Your answer should be the lines from the one containing "Some caller =>" through the final line below, copied exactly.

───── Entries provided

(* ===== verification/MemberRoutes.v ===== *)
(** The account and member routes of the web layer ([src/rust/host/src/web.rs]): who is
    signed in, who is on the list, and what an admin does to a member.

    Each route answers a response and the domain's data after it.  A request reads the
    clock several times; here every reading is the same moment [now].  The process's
    environment ([HECKS_SESSION_COOKIE], [SESSION_SECRET]) is an argument. *)
From stdpp Require Import gmap.
From S2P Require Export GoogleSignin Members Provision.
From S2P Require Import RateLimit HostDispatch.
From S2P Require Import Verifier WebText Forms WebPages Tokens.
Open Scope Z_scope.

(** [expiry_days]: the optional whole days of a grant. *)
Definition EXPIRY_MESSAGE : str := "expires_in_days must be a whole number of days from 1 to 365".
Definition in_days (d : Z) : bool := (1 <=? d) && (d <=? MAX_EXPIRY_DAYS).
Definition NEEDS_OPEN_ADMIN : str := "a site must keep at least one admin without an end date".
Definition SIGNUP_PURPOSE : str := "signup".
Definition SSO_TOKEN_TTL_SECS : Z := 60.
Definition local_and_dotted (email : str) : bool :=
  match split_once email 64 with
  | Some (local, domain) => negb (bool_decide (local = [])) && contains domain "."
  | None => false
  end.
Definition looks_like_email (email : str) : bool := local_and_dotted email && negb (existsb is_whitespace email).

Section routes.
Context `{U : UnicodeTables} `{B : Base64Url} `{M : Hmac} {V : Type} `{SV : Serde V} `{ST : SerdeText V}.

Definition expiry_days (raw : option V) : Prelude.result str (option Z) :=
  match raw with
  | None => Ok None
  | Some v =>
    if sv_is_null v then Ok None
    else
      let days := match sv_as_str v with
        | Some s => if bool_decide (IpText.trim s = []) then None else Some (parse_u64 (IpText.trim s))
        | None => Some (sv_as_u64 v)
        end in
      match days with
      | None => Ok None
      | Some (Some d) => if in_days d then Ok (Some d) else Err EXPIRY_MESSAGE
      | Some None => Err EXPIRY_MESSAGE
      end
  end.

(** [serde_json::from_str] of a body, and a trimmed text of it. *)
Definition body_of (raw_body : str) : V := default sv_null (sv_from_slice (utf8_encode raw_body)).
Definition text_field (body : V) (key : str) : str := default [] (IpText.trim <$> sv_get_str body key).

Context (account_cookie secret : str) (c : LineageConfig) (ir : V) (now : Z).

(** Who the account cookie names. *)
Definition account_email (cookies : gmap str str) : option str :=
  token ← cookies !! account_cookie; verify_account_token (V:=V) secret token now.
Definition lookup_failed (e : MemberError) : V := json_error 500 ("members lookup failed: " ++ member_error_text e).
Definition not_logged_in : V := json_error 401 "not logged in".

(** [active_session_email]; [require_admin] of [newsletter_send.rs]. *)
Definition active_session_email (cookies : gmap str str) (d : Data V) : Prelude.result V str :=
  match account_email cookies with
  | None => Err not_logged_in
  | Some email =>
    match has_access now d ir email with
    | Ok true => Ok email
    | Ok false => Err not_logged_in
    | Err e => Err (lookup_failed e)
    end
  end.
Definition require_admin (cookies : gmap str str) (d : Data V) : Prelude.result V unit :=
  let? email := active_session_email cookies d in
  match caller_is_admin now d ir email with
  | Ok true => Ok ()
  | Ok false => Err (json_error 403 "only an Admin or Owner can do this")
  | Err e => Err (lookup_failed e)
  end.

(** [accounts_me_route], [accounts_sso_token_route]. *)
Definition accounts_me_route (cookies : gmap str str) (d : Data V) : V :=
  match active_session_email cookies d with
  | Ok email =>
    match member_identity_id d ir email with
    | Ok linked => json_respond 200 (sv_obj [("email" : str, sv_str email); ("identity_id" : str, sv_of_option linked)])
    | Err e => lookup_failed e
    end
  | Err response => response
  end.
Definition accounts_sso_token_route (cookies : gmap str str) (d : Data V) : V :=
  match active_session_email cookies d with
  | Ok email => json_respond 200 (sv_obj [("token" : str, sv_str (account_token (V:=V) secret email SSO_TOKEN_TTL_SECS now))])
  | Err response => response
  end.

(** [sorted_by_name], [members_route]. *)
Definition name_key (p : V) : str := to_lowercase (name_of p []).
Definition sorted_by_name (people : list V) : list V := sort_by (λ p q, str_compare (name_key p) (name_key q)) people.
Definition members_route (cookies : gmap str str) (d : Data V) : V :=
  match require_admin cookies d with
  | Err response => response
  | Ok _ =>
    match all_people now d ir with
    | Ok people => json_respond 200 (sv_array (sorted_by_name people))
    | Err e => lookup_failed e
    end
  end.

(** [add_member_route]. *)
Definition role_asked (body : V) : str :=
  match sv_get body "role" with
  | None => "Admin"
  | Some v => if sv_is_null v then "Admin" else default [] (IpText.trim <$> sv_as_str v)
  end.
Definition role_refused : V := json_error 400 ("role must be one of " ++ join ", " GRANTABLE_ROLES).
Definition grantable (role : str) : bool := existsb (str_eqb role) GRANTABLE_ROLES.
Definition person_added (name email role : str) (until : option str) : V := sv_obj [
  ("name" : str, sv_str name); ("email" : str, sv_str email); ("role" : str, sv_str role); ("linked" : str, sv_bool false);
  ("granted" : str, sv_bool true); ("disabled" : str, sv_bool false); ("access_expires_at" : str, sv_of_option until);
  ("expired" : str, sv_bool false); ("identity_id" : str, sv_null)].
Definition until_of (days : option Z) : option str := d ← days; Some (expiry_after_days d now).
Definition not_granted (role : str) : str := "the person was admitted but the " ++ role ++ " role was not granted".
Definition granted_answer (name email role : str) (until : option str) (outcome : Prelude.result MemberError GrantOutcome) : V :=
  match outcome with
  | Ok GrantDone => json_respond 201 (person_added name email role until)
  | Ok GrantUnknownPerson => json_error 500 (not_granted role)
  | Ok GrantLastOpenAdmin => json_error 409 NEEDS_OPEN_ADMIN
  | Err e => json_error 500 (not_granted role ++ ": " ++ member_error_text e)
  end.
Definition add_member (name email role : str) (days : option Z) (d : Data V) : V * Data V :=
  match admit_person d c ir email name with
  | (Ok true, d) =>
    let email := to_lowercase email in
    let (outcome, d) := grant_access_until now d c ir email role (until_of days) in
    (granted_answer name email role (until_of days) outcome, d)
  | (Ok false, d) => (json_error 409 "that email is already admitted", d)
  | (Err e, d) => (json_error 500 ("admit failed: " ++ member_error_text e), d)
  end.
Definition add_member_route (raw_body : str) (cookies : gmap str str) (d : Data V) : V * Data V :=
  match account_email cookies with
  | None => (not_logged_in, d)
  | Some caller =>
    match caller_is_admin now d ir caller with
    | Ok false => (json_error 403 "admins only", d)
    | Err e => (lookup_failed e, d)
    | Ok true =>
      let body := body_of raw_body in
      let (email, name) := (text_field body "email", text_field body "name") in
      if bool_decide (name = []) || negb (looks_like_email email) then (json_error 400 "a name and a valid email are required", d)
      else
        let role := role_asked body in
        if negb (grantable role) then (role_refused, d)
        else match expiry_days (sv_get body "expires_in_days") with
        | Err message => (json_error 400 message, d)
        | Ok days => add_member name email role days d
        end
    end
  end.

──────────

Final answer —
  | Some caller =>
    match caller_is_admin now d ir caller with
    | Ok false => (json_error 403 "admins only", d)
    | Err e => (lookup_failed e, d)
    | Ok true =>
      let body := body_of raw_body in
      let (email, name) := (text_field body "email", text_field body "name") in
      if bool_decide (name = []) || negb (looks_like_email email) then (json_error 400 "a name and a valid email are required", d)
      else
        let role := role_asked body in
        if negb (grantable role) then (role_refused, d)
        else match expiry_days (sv_get body "expires_in_days") with
        | Err message => (json_error 400 message, d)
        | Ok days => add_member name email role days d
        end
    end
  end.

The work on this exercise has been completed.